In this diagram, I go well past the mandatory markings to mark every wire with "tape" whose native color doesn't match its function. All these markings are legal except the blue wire - neutrals must be natively white or gray (even in cable), and blue here is a code violation that isn't fixed by marking it.

enter image description here

My guess is before the condoization, it was powered at the light switch off a circuit that served other areas of the office which are now part of other dwelling units. That breaker would've been in someone else's condo, which violates Code. This work was done competently by an old-head who knew what he was doing... except the blue wire! Perhaps a European immigrant...
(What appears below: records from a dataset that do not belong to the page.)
(** ** The claims about the client *)

(** C3. Both sides of a pairing are told [paired], and every side that is
    told [paired] makes itself initiator, creates an offer and sends it:
    after A and B are matched, both have [isInitiator] set and both have
    written an offer; when the two offers cross, both also answer. *)
Theorem both_sides_initiate :
  let out := (Server.run Server.init Server.pair_trace).2 in
  let PA := w3c "offerA" "answerA" in
  let PB := w3c "offerB" "answerB" in
  let cA := deliver PA (Server.inbox "A" out) searching in
  let cB := deliver PB (Server.inbox "B" out) searching in
  Server.inbox "A" out = [Connected "A"; Waiting; Paired "B"] ∧
  Server.inbox "B" out = [Connected "B"; Paired "A"] ∧
  isInitiator (app cA) = true ∧ isInitiator (app cB) = true ∧
  wire (browser cA) = [(0, FindPartner); (0, Offer (Some "offerA"))] ∧
  wire (browser cB) = [(0, FindPartner); (0, Offer (Some "offerB"))] ∧
  wire (browser (handleMessage PA (OfferFrom (Some "offerB") "B") cA)) =
    [(0, FindPartner); (0, Offer (Some "offerA")); (0, Answer (Some "answerA"))] ∧
  (∀ P c p, isInitiator (app (handleMessage P (Paired p) c)) = true).
Proof.
  cbv zeta. repeat split; try by vm_compute.
  intros P c p. apply onPaired_isInitiator.
Qed.

(** C4, as stated, fails: the initiator A has a peer connection but no
    remote description yet; two candidates from B arrive, then B's
    answer.  The remote description is then set, and neither candidate
    has been applied. *)
Lemma early_candidates_lost :
  ¬ buffered_until_remote (w3c "offerA" "answerA")
      (deliver (w3c "offerA" "answerA") [Paired "B"] searching)
      "B" ["c1"; "c2"] "answerB".
Proof.
  intros H. specialize (H eq_refl eq_refl). vm_compute in H. discriminate H.
Qed.

(** C4, amended. The client keeps no candidate buffer.  With a remote
    description set, the candidates of a burst are applied at once, in the
    order received, none lost or duplicated (null candidates are
    skipped).  Without one, every candidate is handed to the peer
    connection, rejected and dropped, and the client is exactly as if the
    burst had never arrived; with no peer connection at all the burst is
    dropped whatever the browser. *)
Theorem candidates_applied_without_buffer
    (o a from : string) (c : Client) (candidates : list Payload) :
  let P := w3c o a in
  (hasRemoteDescription c = true →
   applied (receiveCandidates P from candidates c) = applied c ++ omap id candidates) ∧
  (hasRemoteDescription c = false → receiveCandidates P from candidates c = c) ∧
  (∀ P', peerConnection (webrtc c) = None →
         receiveCandidates P' from candidates c = c).
Proof.
  cbv zeta. split; [|split].
  - apply receiveCandidates_remote.
  - apply receiveCandidates_no_remote.
  - intros P'. apply receiveCandidates_no_connection.
Qed.

Lemma candidates_applied_without_buffer_witness :
  let P := w3c "offerB" "answerB" in
  let responder := handleMessage P (OfferFrom (Some "offerA") "A") searching in
  let initiator := deliver P [Paired "A"] searching in
  applied (receiveCandidates P "A" [Some "c1"; None; Some "c2"] responder) = ["c1"; "c2"] ∧
  receiveCandidates P "A" [Some "c1"; None; Some "c2"] initiator = initiator ∧
  receiveCandidates P "A" [Some "c1"; None; Some "c2"] searching = searching.
Proof.
  cbv zeta. split; [|split].
  - apply (proj1 (candidates_applied_without_buffer "offerB" "answerB" "A"
             (handleMessage (w3c "offerB" "answerB") (OfferFrom (Some "offerA") "A") searching)
             [Some "c1"; None; Some "c2"])).
    reflexivity.
  - apply (proj1 (proj2 (candidates_applied_without_buffer "offerB" "answerB" "A"
             (deliver (w3c "offerB" "answerB") [Paired "A"] searching)
             [Some "c1"; None; Some "c2"]))).
    reflexivity.
  - apply (proj2 (proj2 (candidates_applied_without_buffer "offerB" "answerB" "A"
             searching [Some "c1"; None; Some "c2"])) (w3c "offerB" "answerB")).
    reflexivity.
Defined.

(** C8, as stated, fails: the user stops an open session; when the close
    event of that socket is delivered, a reconnection is scheduled. *)
Lemma reconnects_after_close : ¬ no_reconnect_after_close online 0.
Proof.
  intros H. specialize (H eq_refl). vm_compute in H. discriminate H.
Qed.

(** C8, amended. Each close event calls [attemptReconnect], which, while
    fewer than [maxReconnectAttempts] attempts have been made since the
    last open, counts one attempt and schedules [connect()] after
    min(1000 * 2^attempt, 30000) ms: 2000, 4000, 8000, 16000, 30000, each
    the double of the one before up to the cap.  Past the bound it does
    nothing.  An open resets the count.  Over any run of events with no
    open in it (closes, timers firing and connecting, errors, frames,
    button presses), the bound stays, the attempts scheduled are at most
    the ones left, the timers that fired followed by the pending ones
    are, up to the order in which timers expire, the ones pending at the
    start followed by the delays of exactly those attempts, and every
    fired timer made one socket.
    [close()] closes the current socket and clears [ws], [userId] and
    [partnerId], but cancels nothing: the pending timers stay, and the
    close event of the socket it closed schedules the next attempt like
    any other. *)
Theorem reconnect_backoff (P : Platform) (c : Client) (h k : nat) (evs : list Event) :
  let n := reconnectAttempts (signaling c) in
  let m := maxReconnectAttempts (signaling c) in
  (n < m →
   timers (browser (attemptReconnect c)) = timers (browser c) ++ [reconnectDelay (S n)] ∧
   reconnectAttempts (signaling (attemptReconnect c)) = S n) ∧
  (m ≤ n → attemptReconnect c = c) ∧
  (∀ i, reconnectDelay i = Z.min (1000 * 2 ^ Z.of_nat i) 30000 ∧
        reconnectDelay (S i) = Z.min (2 * reconnectDelay i) 30000 ∧
        (1000 ≤ reconnectDelay i ≤ 30000)%Z) ∧
  reconnectDelay <$> [1; 2; 3; 4; 5] = [2000; 4000; 8000; 16000; 30000]%Z ∧
  length (timers (browser (Nat.iter k attemptReconnect c))) =
    length (timers (browser c)) + k `min` (m - n) ∧
  reconnectAttempts (signaling (ws_onopen h c)) = 0 ∧
  (no_open evs = true →
   let c' := run P c evs in
   let n' := reconnectAttempts (signaling c') in
   maxReconnectAttempts (signaling c') = m ∧ n ≤ n' ∧ n' - n ≤ m - n ∧
   firedDelays P c evs ++ timers (browser c') ≡ₚ
     timers (browser c) ++ (reconnectDelay <$> seq (S n) (n' - n)) ∧
   length (sockets (browser c')) =
     length (sockets (browser c)) + length (firedDelays P c evs) + starts evs) ∧
  (ws (signaling c) = Some h →
   signaling (close c) = mkSignaling None None None n m ∧
   sockets (browser (close c)) = alter ws_close h (sockets (browser c)) ∧
   timers (browser (close c)) = timers (browser c)) ∧
  (ws (signaling c) = Some h → n < m →
   timers (browser (ws_onclose h (close c))) = timers (browser c) ++ [reconnectDelay (S n)]).
Proof.
  cbv zeta. repeat split.
  - rewrite attemptReconnect_lt by done. reflexivity.
  - rewrite attemptReconnect_lt by done. reflexivity.
  - apply attemptReconnect_ge.
  - apply reconnectDelay_doubles.
  - apply reconnectDelay_bounds.
  - apply reconnectDelay_bounds.
  - apply attemptReconnect_iter.
  - by apply (run_backoff P evs c).
  - by apply (run_backoff P evs c).
  - by apply (run_backoff P evs c).
  - by apply (run_backoff P evs c).
  - by apply (run_backoff P evs c).
  - unfold close. by rewrite H.
  - unfold close. by rewrite H.
  - unfold close. by rewrite H.
  - intros Hws Hlt. unfold ws_onclose, close. rewrite Hws.
    rewrite attemptReconnect_lt; [reflexivity|exact Hlt].
Qed.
As for grounding, I would pop the cover off the "surface conduit starter box" over on the right wall, and see what's behind it. If you see a steel junction box with tubular conduit feeding down to the panel, that EMT or IMC or rigid conduit is a valid grounding path. The back of the box will have a hole tapped #10-32, I'd get a ground screw (they sell them at electrical supply by the one, or big-box by the ten, they're even green so you don't mix them up with general hardware) and some #12 bare ground wire, and bring it to each of the junction boxes via the Wiremold surface conduit.